I stared at her until something caught my eye on the sculpture. A small hand came over the edge. I gasped and stepped back. On the tips of the delicate, plump little fingers were the claws of a horen.
The room filled up behind me. I felt them there, but I couldn’t move. A baby horen. The world would expect me to do something. I expected me to do something. What had Jacqueline said? Venomous at birth, but not at full power. Weak. Easy to defeat. A baby. Evil.
I felt sick and put my hand over my mouth to hold back my breakfast. Iris walked in front of me, dropped to her knees in front of Margarite, and took the wzlot’s shaking hands. They bent forward and touched their foreheads, praying, I think.
Pope Joyous came up next to me and watched them with profound sadness. I wanted to say something, but my head and heart were in a whirl. Another little hand grabbed onto the edge of the crib. Venom dripped off two of the claws, scorching the wood and filling the air with the scent of a burning wood. It competed with the new feeling in the air. A feeling that I knew well, better even than the evil and dread of the horen. It was the feeling of love and generosity coming from my little sister. The pope touched my hand. “She will be seen.”

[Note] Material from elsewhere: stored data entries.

(* ===== verification/AccountService.v ===== *)
(** * The account service (services/account_service.rs, services/mod.rs)

    Each call resolves its account, runs the registry's operation and answers with what the wire
    shows of the account.  The operations on the store and the maps are Registry.v's; connect and
    logout are Connections.v's steps, of which a call sees the answer; the pairing streams, once
    their account is resolved, are PairingStream.v.  At the end, what the service promises of an account that is paired. *)

From S2P Require Import Prelude StoreError Database Backend BlobCodec BlobCipher AppSyncStore Errors Wire Jids Engine Registry MediaStream Events PairingStream BoundaryProps.

(** ** The wire *)

Record Account : Type := MkAccount {
  a_uuid : string; a_external_ref : string; a_state : ConnectionState; a_jid : option pb.Jid; a_push_name : string }.

Record AccountStatus : Type := MkAccountStatus {
  st_uuid : string; st_state : ConnectionState; st_jid : option pb.Jid; st_push_name : string; st_paired_at : Z }.

Record PairWithQrRequest : Type := MkPairWithQr { qr_account : option pb.AccountRef; qr_backfill_history : bool }.
Record PairWithCodeRequest : Type := MkPairWithCode {
  code_account : option pb.AccountRef; code_phone_number : string; code_custom_code : option string; code_backfill_history : bool }.
Record ConnectAccountRequest : Type := MkConnectAccount { con_account : option pb.AccountRef; con_backfill_history : bool }.

(** What of [PairCodeOptions] is set; the rest is its default. *)
Record PairCodeOptions : Type := MkPairCodeOptions { phone_number : string; custom_code : option string }.

(** The arguments of [pairing_stream] and of a connect. *)
Record Connect : Type := MkConnect { pair_code : option PairCodeOptions; skip_history : bool }.

(** ** The calls *)

Definition Rpc (A : Type) : Type := World EngineDb * Registry -> result Status A * (World EngineDb * Registry).

Section service.
Context (metadata_value : string -> bool) (constraint : StoreError) (uuid_text : Uuid -> string).
Context `{ids : LibIds} (number : LUuid -> Uuid).
Context `{crypto : Crypto} `{keys : Keys} `{!Message DeviceBlob} (cipher : BlobCipher).

(** The library has one jid type: a stored device's jid is a [LJid]. *)
Context (lib_jid : BlobCodec.Jid -> LJid).

(** The state of a handle, the answer of its connect, of its logout. *)
Context (current_state : AccountHandle -> ConnectionState).
Context (connect : AccountHandle -> Connect -> WamuxResult unit) (logout_of : AccountHandle -> WamuxResult unit).

(** An operation that ends in [?]. *)
Definition asking {A} (m : Op A) : Rpc A := fun x => let '(r, x) := m x in (to_status metadata_value r, x).

Definition account_to_proto (handle : AccountHandle) : Account :=
  MkAccount (uuid_text (h_uuid handle)) (default "" (h_external_ref handle)) (current_state handle) None
    (default "" (h_push_name handle)).

(** A device that is not there or does not read is no jid here. *)
Definition load_jid (handle : AccountHandle) (x : World EngineDb * Registry) : option pb.Jid * (World EngineDb * Registry) :=
  let '(r, w) := within app_db with_app (load (device_backend cipher (h_device_id handle))) x.1 in
  (device ← mjoin (result_ok r);
   jid ← (match pn device with Some jid => Some jid | None => lid device end);
   relay_lib_jid (lib_jid jid), (w, x.2)).

Definition status_of (handle : AccountHandle) (jid : option pb.Jid) : AccountStatus :=
  MkAccountStatus (uuid_text (h_uuid handle)) (current_state handle) jid (default "" (h_push_name handle)) 0.

(** [registry.resolve(&AccountRef::from_proto(..)?)?]. *)
Definition named (account : option pb.AccountRef) (r : Registry) : result Status AccountHandle :=
  to_status metadata_value (account ← account_from_proto account; resolve uuid_text number account r).

(** A call on the account it names. *)
Definition on_account {A} (account : option pb.AccountRef) (k : AccountHandle -> Rpc A) : Rpc A := fun x =>
  match named account x.2 with
  | Ok handle => k handle x
  | Err e => (Err e, x)
  end.

(** [uuid] and [now] are what the store mints and reads. *)
Definition create_account (uuid : Uuid) (now : Z) (external_ref : option string) : Rpc Account := fun x =>
  let '(r, x) := asking (Registry.create_account constraint uuid external_ref now) x in (account_to_proto <$> r, x).

Definition list_accounts : Rpc (list Account) := fun x => (Ok (account_to_proto <$> list_handles x.2), x).

Definition get_account_status (reference : pb.AccountRef) : Rpc AccountStatus :=
  on_account (Some reference) (fun handle x => let '(jid, x) := load_jid handle x in (Ok (status_of handle jid), x)).

Definition connect_account (req : ConnectAccountRequest) : Rpc AccountStatus :=
  on_account (con_account req) (fun handle x =>
    (_ ← to_status metadata_value (connect handle (MkConnect None (negb (con_backfill_history req)))); Ok (status_of handle None), x)).

Definition disconnect_account (reference : pb.AccountRef) : Rpc AccountStatus :=
  on_account (Some reference) (fun handle x => (Ok (status_of handle None), x)).

Definition logout (reference : pb.AccountRef) : Rpc unit :=
  on_account (Some reference) (fun handle x => (to_status metadata_value (logout_of handle), x)).

Definition delete_account (reference : pb.AccountRef) : Rpc unit :=
  on_account (Some reference) (fun handle => asking (Registry.delete_account handle)).

(** The pairing calls, to the check their stream begins with: whom they connect and how, and the
    answer of the check. *)
Definition pairing (handle : AccountHandle) (c : Connect) : Rpc (AccountHandle * Connect * WamuxResult bool) := fun x =>
  let '(stored_pn, x) := has_stored_pn cipher handle x in (Ok (handle, c, stored_pn), x).

Definition pair_with_qr (req : PairWithQrRequest) : Rpc (AccountHandle * Connect * WamuxResult bool) :=
  on_account (qr_account req) (fun handle => pairing handle (MkConnect None (negb (qr_backfill_history req)))).

Definition pair_with_code (req : PairWithCodeRequest) : Rpc (AccountHandle * Connect * WamuxResult bool) :=
  on_account (code_account req) (fun handle =>
    pairing handle (MkConnect (Some (MkPairCodeOptions (code_phone_number req) (code_custom_code req)))
      (negb (code_backfill_history req)))).
End service.

(** ** What is promised of a paired account *)

Section paired.
Context (metadata_value : string -> bool) (uuid_text : Uuid -> string) `{ids : LibIds} (number : LUuid -> Uuid).
Context `{crypto : Crypto} `{keys : Keys} `{!Message DeviceBlob} (cipher : BlobCipher).

(** What the store has for a handle: nothing, or a device that opens and reads or does not. *)
Definition stored_device (handle : AccountHandle) (d : EngineDb) : option (StoreResult Device) :=
  (fun stored => plain ← open_row (device_backend cipher (h_device_id handle)) "device" "data" [] stored; decode_device plain)
    <$> LOAD_DEVICE (device_backend cipher (h_device_id handle)) (app_db d).

(** The library's own rule: a device with a phone jid logs in, any other registers. *)
Definition holds_pn (stored : option (StoreResult Device)) : WamuxResult bool :=
  match stored with
  | None => Ok false
  | Some (Ok device) => Ok (bool_decide (is_Some (pn device)))
  | Some (Err e) => Err (Store e)
  end.

Lemma has_stored_pn_cases handle (w : World EngineDb) r :
  let '(res, (w', r')) := has_stored_pn cipher handle (w, r) in
  db w' = db w /\ r' = r /\
  (res = holds_pn (stored_device handle (db w)) \/ (exists e, res = Err (Store e)) /\ faults w <> []).
Proof using Type.
  unfold has_stored_pn, on_store, within, load, query, stmt, mbind, run_bind, of_result, stored_device, holds_pn. cbn.
  assert (Hdb : with_app (app_db (db w)) (db w) = db w) by (by destruct (db w)).
  set (row := device_rows (app_db (db w)) !! h_device_id handle). clearbody row.
  destruct (faults w) as [|[|e|e] fs]; cbn;
    try (split_and!; [done..|right; split; [by eexists|done]]);
    (destruct row as [stored|]; cbn; [|split_and!; [done..|by left]];
     set (opened := open_row (device_backend cipher (h_device_id handle)) "device" "data" [] stored); clearbody opened;
     destruct opened as [plain|e]; cbn; [|split_and!; [done..|by left]];
     destruct (decode_device plain) as [device|e]; cbn; split_and!; first [done|by left]).
Qed.

(** A pairing request connects nothing for an account whose stored device holds a phone jid:
    whatever fails and however its stream runs, no connect begins and the client is sent nothing.
    The check leaves the store and the registry as they were, answers with what the store has when
    no statement fails, and never takes a failure, or a device that does not open or does not read,
    for an account that is not paired. *)
Theorem paired_account_never_connects (req : PairWithQrRequest + PairWithCodeRequest) w r h c stored_pn w' r' :
  match req with
  | inl req => pair_with_qr metadata_value uuid_text number cipher req
  | inr req => pair_with_code metadata_value uuid_text number cipher req
  end (w, r) = (Ok (h, c, stored_pn), (w', r')) ->
  db w' = db w /\ r' = r /\
  (faults w = [] -> stored_pn = holds_pn (stored_device h (db w))) /\
  (stored_pn = Ok false -> stored_device h (db w) = None \/
     exists device, stored_device h (db w) = Some (Ok device) /\ pn device = None) /\
  (forall device s, stored_device h (db w) = Some (Ok device) -> is_Some (pn device) ->
     reachable stored_pn s -> connects s = [] /\ got s = []).
Proof using Type.
  intros H. assert (Hcheck : has_stored_pn cipher h (w, r) = (stored_pn, (w', r'))).
  { destruct req as [req|req]; cbv beta iota in H; unfold pair_with_qr, pair_with_code, on_account, pairing in H; cbn [snd] in H;
      (destruct (named _ _ _ _ _) as [handle|e]; [|done]; destruct (has_stored_pn cipher handle (w, r)) as [p x] eqn:E;
       injection H as <- _ -> ->; done). }
  pose proof (has_stored_pn_cases h w r) as Hc. rewrite Hcheck in Hc. destruct Hc as (Hdb & Hr & Hres).
  assert (Hfalse : stored_pn = Ok false -> stored_device h (db w) = None \/
     exists device, stored_device h (db w) = Some (Ok device) /\ pn device = None).
  { intros ->. destruct Hres as [Hres|[[e Hres] _]]; [|done]. unfold holds_pn in Hres.
    destruct (stored_device h (db w)) as [[device|e]|]; [right|done|by left]. exists device. split; [done|].
    by destruct (pn device). }
  split_and!; [done|done| |done|].
  - intros Hf. by destruct Hres as [?|[_ ?]].
  - intros device s Hs [jid Hpn] Hreach.
    assert (Hn : stored_pn <> Ok false).
    { intros E. destruct (Hfalse E) as [E'|(d & E' & Hd)]; [congruence|]. rewrite Hs in E'. injection E' as <-. congruence. }
    destruct (reachable_inv _ _ Hreach) as (Hcall & Htask & _). unfold call_ok, task_ok, passed in *.
    assert (Hnot : task s = NotSpawned) by (destruct (call s); tauto). rewrite Hnot in Htask.
    destruct Htask as [Hp _]. apply app_nil in Hp as [-> _]. split; [|done].
    destruct (call s); tauto.
Qed.
End paired.

(** ** Witness: an account paired before the daemon started *)

#[local] Instance one_device_message : Message DeviceBlob :=
  {| encode_to_vec _ := []; decode _ := Ok (device_to_wire toy_device) |}.

Definition paired_handle : AccountHandle := MkAccountHandle 11 (Some "a") 1 None.
Definition paired_registry : Registry := MkRegistry {[11 := paired_handle]} {["a" := 11]}.
Definition paired_store : EngineDb := with_app (MkAppDb {[1]} ∅ ∅ ∅ {[1 := []]}) empty_store.

Definition refused_call : PairingStream := set_call (Refused already_paired) (open_call [] false).

Lemma paired_account_never_connects_witness :
  (pair_with_qr (fun _ => true) (fun _ => "") (ids := toy_ids) (fun _ => 0) (crypto := toy_crypto) (keys := toy_keys) passthrough
     (MkPairWithQr (Some (pb.MkAccountRef (Some (pb.ExternalRef "a")))) false) (MkWorld paired_store [], paired_registry)).1 =
    Ok (paired_handle, MkConnect None true, Ok true) /\
  reachable (Ok true) refused_call /\ connects refused_call = [] /\ got refused_call = [].
Proof.
  assert (Hr : reachable (Ok true) refused_call) by (exists [], false; eapply rtc_once, by_call, step_paired; done).
  destruct (pair_with_qr (fun _ => true) (fun _ => "") (ids := toy_ids) (fun _ => 0) (crypto := toy_crypto) (keys := toy_keys) passthrough
     (MkPairWithQr (Some (pb.MkAccountRef (Some (pb.ExternalRef "a")))) false) (MkWorld paired_store [], paired_registry))
    as [r [w' r']] eqn:E.
  assert (Er : r = Ok (paired_handle, MkConnect None true, Ok true)) by (by vm_compute in E; injection E as <- _ _).
  subst r. pose proof (paired_account_never_connects (fun _ => true) (fun _ => "") (ids := toy_ids) (fun _ => 0)
    (crypto := toy_crypto) (keys := toy_keys) passthrough
    (inl (MkPairWithQr (Some (pb.MkAccountRef (Some (pb.ExternalRef "a")))) false)) _ _ _ _ _ _ _ E) as (_ & _ & _ & _ & H).
  split; [reflexivity|]. split; [exact Hr|].
  apply (H (reloaded toy_device)); [reflexivity|by eexists|exact Hr].
Defined.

“I know. Iris is special,” I said.
“I see that now. The child is Angelica. She was born on Christmas. Margarite…”
“Is her mother,” I finished for him. “I have a mother. I recognize the signs. Fierce, a bit crazy with impaired vision.”
“Impaired vision? Margarite knows that Angelica is a horen. She knows what she will do.” He got choked up and put his hands over his eyes.
“Knowing isn’t enough. Not with a mom. My mom knows what I am, but she had to see me fight to get the real picture.”
He didn’t answer and I left him, walking around Iris and Margarite to the crib. I looked down into the most beautiful child’s face that I had ever beheld. She was a typical horen—perfect features, fine blonde hair, and cat’s eyes. The pupils contracted when she saw me. A spit bubble popped on her rosebud lips and she let go of the crib, plopping down on her bottom and wailing. I reached for her automatically, but Margarite knocked me out of the way. “No! You’ll have to kill me first.” She got between me and her lethal baby. Typical mom. I smiled at the thought, but she took it as a threat. “Go ahead, kindler. I’m not afraid.”